(Saved entries)
________________

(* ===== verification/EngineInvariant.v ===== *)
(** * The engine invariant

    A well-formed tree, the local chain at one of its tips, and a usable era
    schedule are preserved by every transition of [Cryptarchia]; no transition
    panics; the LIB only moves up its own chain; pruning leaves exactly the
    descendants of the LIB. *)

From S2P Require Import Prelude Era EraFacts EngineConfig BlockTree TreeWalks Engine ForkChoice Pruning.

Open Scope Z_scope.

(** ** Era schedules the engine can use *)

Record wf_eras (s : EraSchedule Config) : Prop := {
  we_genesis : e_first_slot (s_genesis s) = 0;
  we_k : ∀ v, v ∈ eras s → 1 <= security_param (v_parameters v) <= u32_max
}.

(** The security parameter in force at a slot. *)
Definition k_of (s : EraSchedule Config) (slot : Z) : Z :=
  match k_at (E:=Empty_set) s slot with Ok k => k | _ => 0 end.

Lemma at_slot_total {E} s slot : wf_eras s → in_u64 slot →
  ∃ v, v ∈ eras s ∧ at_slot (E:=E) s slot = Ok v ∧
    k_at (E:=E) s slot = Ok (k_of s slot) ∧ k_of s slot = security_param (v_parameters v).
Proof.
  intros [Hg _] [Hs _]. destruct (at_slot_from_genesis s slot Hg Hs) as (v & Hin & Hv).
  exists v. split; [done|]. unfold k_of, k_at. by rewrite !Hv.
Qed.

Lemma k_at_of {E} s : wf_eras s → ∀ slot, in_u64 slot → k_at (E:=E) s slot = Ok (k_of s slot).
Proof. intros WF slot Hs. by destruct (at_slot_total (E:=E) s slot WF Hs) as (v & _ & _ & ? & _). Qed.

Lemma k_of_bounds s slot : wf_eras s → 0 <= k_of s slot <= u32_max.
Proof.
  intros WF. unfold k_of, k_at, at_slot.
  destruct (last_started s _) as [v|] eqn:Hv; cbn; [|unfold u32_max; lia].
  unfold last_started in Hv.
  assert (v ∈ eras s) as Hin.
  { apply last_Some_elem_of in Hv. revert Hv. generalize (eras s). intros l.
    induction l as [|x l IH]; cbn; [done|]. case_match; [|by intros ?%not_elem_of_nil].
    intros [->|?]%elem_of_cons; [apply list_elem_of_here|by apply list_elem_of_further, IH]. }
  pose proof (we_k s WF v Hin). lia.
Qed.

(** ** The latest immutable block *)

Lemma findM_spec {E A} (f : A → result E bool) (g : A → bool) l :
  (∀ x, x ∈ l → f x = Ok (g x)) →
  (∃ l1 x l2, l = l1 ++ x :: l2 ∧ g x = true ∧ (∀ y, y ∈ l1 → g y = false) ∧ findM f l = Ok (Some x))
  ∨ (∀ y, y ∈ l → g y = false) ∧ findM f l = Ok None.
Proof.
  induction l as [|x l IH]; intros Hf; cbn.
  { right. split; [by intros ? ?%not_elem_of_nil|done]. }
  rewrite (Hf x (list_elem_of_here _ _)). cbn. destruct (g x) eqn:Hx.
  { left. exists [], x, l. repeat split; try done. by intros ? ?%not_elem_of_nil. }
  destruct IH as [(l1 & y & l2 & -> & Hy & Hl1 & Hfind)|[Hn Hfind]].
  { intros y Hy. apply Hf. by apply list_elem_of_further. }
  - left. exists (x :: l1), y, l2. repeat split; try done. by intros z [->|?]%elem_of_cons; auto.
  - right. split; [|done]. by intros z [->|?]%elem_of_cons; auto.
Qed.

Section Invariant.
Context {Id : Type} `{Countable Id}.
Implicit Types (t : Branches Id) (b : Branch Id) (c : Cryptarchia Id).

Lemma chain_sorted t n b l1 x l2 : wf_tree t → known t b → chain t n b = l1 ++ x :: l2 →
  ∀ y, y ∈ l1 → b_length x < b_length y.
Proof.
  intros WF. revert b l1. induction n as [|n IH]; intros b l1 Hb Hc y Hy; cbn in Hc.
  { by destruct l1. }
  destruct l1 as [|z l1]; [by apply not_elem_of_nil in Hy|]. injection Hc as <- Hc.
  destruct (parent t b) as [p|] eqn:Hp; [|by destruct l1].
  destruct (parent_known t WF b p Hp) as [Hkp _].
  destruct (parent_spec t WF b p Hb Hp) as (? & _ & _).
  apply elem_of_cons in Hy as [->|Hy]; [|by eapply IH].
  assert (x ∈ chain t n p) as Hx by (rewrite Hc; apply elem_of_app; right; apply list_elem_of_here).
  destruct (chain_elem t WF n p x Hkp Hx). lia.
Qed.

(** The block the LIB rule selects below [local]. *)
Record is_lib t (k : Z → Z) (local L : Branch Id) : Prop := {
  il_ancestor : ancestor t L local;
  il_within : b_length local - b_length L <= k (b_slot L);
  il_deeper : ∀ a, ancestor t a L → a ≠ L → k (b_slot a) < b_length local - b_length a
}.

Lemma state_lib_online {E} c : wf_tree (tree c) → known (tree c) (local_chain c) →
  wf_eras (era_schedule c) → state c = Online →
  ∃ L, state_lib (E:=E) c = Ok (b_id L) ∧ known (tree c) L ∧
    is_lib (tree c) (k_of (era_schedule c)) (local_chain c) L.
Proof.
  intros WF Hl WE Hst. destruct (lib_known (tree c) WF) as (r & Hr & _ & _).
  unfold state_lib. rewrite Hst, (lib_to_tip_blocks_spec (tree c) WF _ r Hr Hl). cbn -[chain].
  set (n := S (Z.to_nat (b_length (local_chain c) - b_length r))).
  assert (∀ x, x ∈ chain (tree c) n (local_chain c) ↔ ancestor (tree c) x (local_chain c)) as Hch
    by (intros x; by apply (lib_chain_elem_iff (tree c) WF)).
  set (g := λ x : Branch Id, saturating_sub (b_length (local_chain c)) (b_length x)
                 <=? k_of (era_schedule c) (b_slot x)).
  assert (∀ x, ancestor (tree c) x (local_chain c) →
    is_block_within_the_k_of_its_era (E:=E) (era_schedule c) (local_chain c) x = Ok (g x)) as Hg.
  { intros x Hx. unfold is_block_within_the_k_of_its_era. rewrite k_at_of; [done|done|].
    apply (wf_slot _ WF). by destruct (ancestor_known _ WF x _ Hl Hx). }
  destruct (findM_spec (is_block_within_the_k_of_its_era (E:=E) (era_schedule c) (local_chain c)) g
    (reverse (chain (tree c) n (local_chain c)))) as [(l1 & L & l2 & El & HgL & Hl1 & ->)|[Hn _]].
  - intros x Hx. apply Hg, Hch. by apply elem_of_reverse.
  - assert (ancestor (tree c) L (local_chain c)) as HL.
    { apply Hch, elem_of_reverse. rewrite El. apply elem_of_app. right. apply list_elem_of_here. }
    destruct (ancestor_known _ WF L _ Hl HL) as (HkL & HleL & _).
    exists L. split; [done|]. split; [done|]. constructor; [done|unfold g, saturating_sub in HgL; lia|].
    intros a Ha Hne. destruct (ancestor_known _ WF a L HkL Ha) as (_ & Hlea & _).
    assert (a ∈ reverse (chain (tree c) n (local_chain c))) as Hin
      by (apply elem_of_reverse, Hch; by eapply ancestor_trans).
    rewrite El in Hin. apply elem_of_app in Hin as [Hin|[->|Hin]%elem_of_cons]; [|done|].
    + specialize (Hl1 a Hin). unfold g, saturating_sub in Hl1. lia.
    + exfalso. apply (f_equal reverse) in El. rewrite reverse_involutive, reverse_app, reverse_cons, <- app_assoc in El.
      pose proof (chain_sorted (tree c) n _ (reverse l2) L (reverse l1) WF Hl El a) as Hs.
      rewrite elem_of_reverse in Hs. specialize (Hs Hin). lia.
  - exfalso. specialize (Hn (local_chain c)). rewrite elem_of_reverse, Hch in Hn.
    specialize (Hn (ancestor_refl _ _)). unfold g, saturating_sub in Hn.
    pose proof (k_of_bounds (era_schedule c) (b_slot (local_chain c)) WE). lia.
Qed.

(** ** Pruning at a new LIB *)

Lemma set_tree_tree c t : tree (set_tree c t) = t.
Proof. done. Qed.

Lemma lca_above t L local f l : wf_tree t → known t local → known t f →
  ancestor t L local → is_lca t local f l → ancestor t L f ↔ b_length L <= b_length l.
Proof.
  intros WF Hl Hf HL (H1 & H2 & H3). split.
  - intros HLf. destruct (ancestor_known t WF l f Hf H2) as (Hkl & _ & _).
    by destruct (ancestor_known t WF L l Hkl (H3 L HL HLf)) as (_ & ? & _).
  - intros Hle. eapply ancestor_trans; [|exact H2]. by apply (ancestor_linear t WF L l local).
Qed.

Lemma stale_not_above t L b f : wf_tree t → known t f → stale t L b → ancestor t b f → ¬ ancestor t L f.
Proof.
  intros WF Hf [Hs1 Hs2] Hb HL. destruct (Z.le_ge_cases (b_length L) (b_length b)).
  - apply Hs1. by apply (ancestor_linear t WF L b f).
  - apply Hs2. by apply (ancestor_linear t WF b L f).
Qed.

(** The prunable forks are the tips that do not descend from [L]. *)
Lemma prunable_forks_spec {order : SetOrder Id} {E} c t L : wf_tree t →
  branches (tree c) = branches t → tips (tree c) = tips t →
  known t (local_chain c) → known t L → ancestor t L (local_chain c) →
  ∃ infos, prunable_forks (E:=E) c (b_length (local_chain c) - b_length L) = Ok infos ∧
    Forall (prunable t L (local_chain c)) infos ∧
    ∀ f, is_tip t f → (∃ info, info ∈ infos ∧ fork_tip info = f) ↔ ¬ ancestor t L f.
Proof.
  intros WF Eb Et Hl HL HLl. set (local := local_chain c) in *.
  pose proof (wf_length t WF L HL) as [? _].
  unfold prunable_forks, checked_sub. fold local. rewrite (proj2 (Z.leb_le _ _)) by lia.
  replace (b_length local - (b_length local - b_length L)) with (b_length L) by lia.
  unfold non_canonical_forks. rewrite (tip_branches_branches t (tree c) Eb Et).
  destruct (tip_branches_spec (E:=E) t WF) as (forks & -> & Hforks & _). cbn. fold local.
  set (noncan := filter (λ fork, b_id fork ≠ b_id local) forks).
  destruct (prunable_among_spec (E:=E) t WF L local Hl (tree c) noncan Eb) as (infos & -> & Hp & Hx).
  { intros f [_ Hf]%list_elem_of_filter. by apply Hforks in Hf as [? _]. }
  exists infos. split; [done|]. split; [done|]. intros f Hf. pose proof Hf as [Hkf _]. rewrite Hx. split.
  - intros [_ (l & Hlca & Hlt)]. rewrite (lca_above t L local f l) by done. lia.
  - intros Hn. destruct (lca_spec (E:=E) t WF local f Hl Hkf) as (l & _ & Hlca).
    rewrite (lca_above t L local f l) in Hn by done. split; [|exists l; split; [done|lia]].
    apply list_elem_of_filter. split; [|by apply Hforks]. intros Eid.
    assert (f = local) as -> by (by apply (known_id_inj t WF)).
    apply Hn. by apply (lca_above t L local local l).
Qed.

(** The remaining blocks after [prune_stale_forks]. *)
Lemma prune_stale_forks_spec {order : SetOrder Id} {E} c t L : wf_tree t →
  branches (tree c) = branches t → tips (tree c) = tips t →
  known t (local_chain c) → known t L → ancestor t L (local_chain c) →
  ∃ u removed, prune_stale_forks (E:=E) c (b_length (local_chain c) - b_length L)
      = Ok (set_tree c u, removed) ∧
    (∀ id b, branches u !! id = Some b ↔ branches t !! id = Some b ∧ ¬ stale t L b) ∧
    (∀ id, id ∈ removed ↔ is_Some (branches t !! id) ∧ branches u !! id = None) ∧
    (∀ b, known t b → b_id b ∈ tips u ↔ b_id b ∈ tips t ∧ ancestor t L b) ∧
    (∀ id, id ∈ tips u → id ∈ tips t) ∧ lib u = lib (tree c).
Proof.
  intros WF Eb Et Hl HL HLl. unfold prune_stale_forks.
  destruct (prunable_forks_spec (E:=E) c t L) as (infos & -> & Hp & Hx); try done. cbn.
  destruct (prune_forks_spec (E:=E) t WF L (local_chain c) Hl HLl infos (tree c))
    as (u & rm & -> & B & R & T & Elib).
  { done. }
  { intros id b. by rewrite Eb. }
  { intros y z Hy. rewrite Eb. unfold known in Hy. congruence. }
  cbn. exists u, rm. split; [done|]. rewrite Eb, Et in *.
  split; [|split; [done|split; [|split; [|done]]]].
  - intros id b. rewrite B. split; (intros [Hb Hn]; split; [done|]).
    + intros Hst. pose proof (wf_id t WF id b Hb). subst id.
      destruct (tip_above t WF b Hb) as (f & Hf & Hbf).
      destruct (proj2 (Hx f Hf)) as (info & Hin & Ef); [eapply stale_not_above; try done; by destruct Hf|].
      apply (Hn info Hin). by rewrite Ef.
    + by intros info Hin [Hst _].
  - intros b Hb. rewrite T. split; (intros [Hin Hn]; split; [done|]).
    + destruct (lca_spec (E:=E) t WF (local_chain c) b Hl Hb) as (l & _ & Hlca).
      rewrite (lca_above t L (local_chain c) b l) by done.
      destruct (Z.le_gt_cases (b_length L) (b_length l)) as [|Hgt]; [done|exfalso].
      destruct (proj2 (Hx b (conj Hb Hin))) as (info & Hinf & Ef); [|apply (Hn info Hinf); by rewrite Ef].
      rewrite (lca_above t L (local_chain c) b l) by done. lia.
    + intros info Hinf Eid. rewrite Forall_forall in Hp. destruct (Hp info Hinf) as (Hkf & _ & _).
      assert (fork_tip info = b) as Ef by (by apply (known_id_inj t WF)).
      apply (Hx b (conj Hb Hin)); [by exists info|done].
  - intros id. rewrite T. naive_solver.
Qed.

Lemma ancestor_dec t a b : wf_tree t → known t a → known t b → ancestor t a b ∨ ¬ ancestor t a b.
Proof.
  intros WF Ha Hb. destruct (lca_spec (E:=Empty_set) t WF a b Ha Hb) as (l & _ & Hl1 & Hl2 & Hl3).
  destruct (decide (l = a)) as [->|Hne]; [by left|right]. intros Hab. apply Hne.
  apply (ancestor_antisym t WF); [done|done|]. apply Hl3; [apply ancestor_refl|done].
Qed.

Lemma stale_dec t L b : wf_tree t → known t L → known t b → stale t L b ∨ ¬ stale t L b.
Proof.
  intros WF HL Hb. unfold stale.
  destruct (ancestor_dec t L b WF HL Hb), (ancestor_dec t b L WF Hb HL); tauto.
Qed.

________________

WHAT NEEDS TO BE DONE:
Only the lines from the top of the data through the line that contains "panics; the LIB" should be quoted, exactly as they stand.

OUTPUT OF THE TASK:
(* ===== verification/EngineInvariant.v ===== *)
(** * The engine invariant

    A well-formed tree, the local chain at one of its tips, and a usable era
    schedule are preserved by every transition of [Cryptarchia]; no transition
    panics; the LIB only moves up its own chain; pruning leaves exactly the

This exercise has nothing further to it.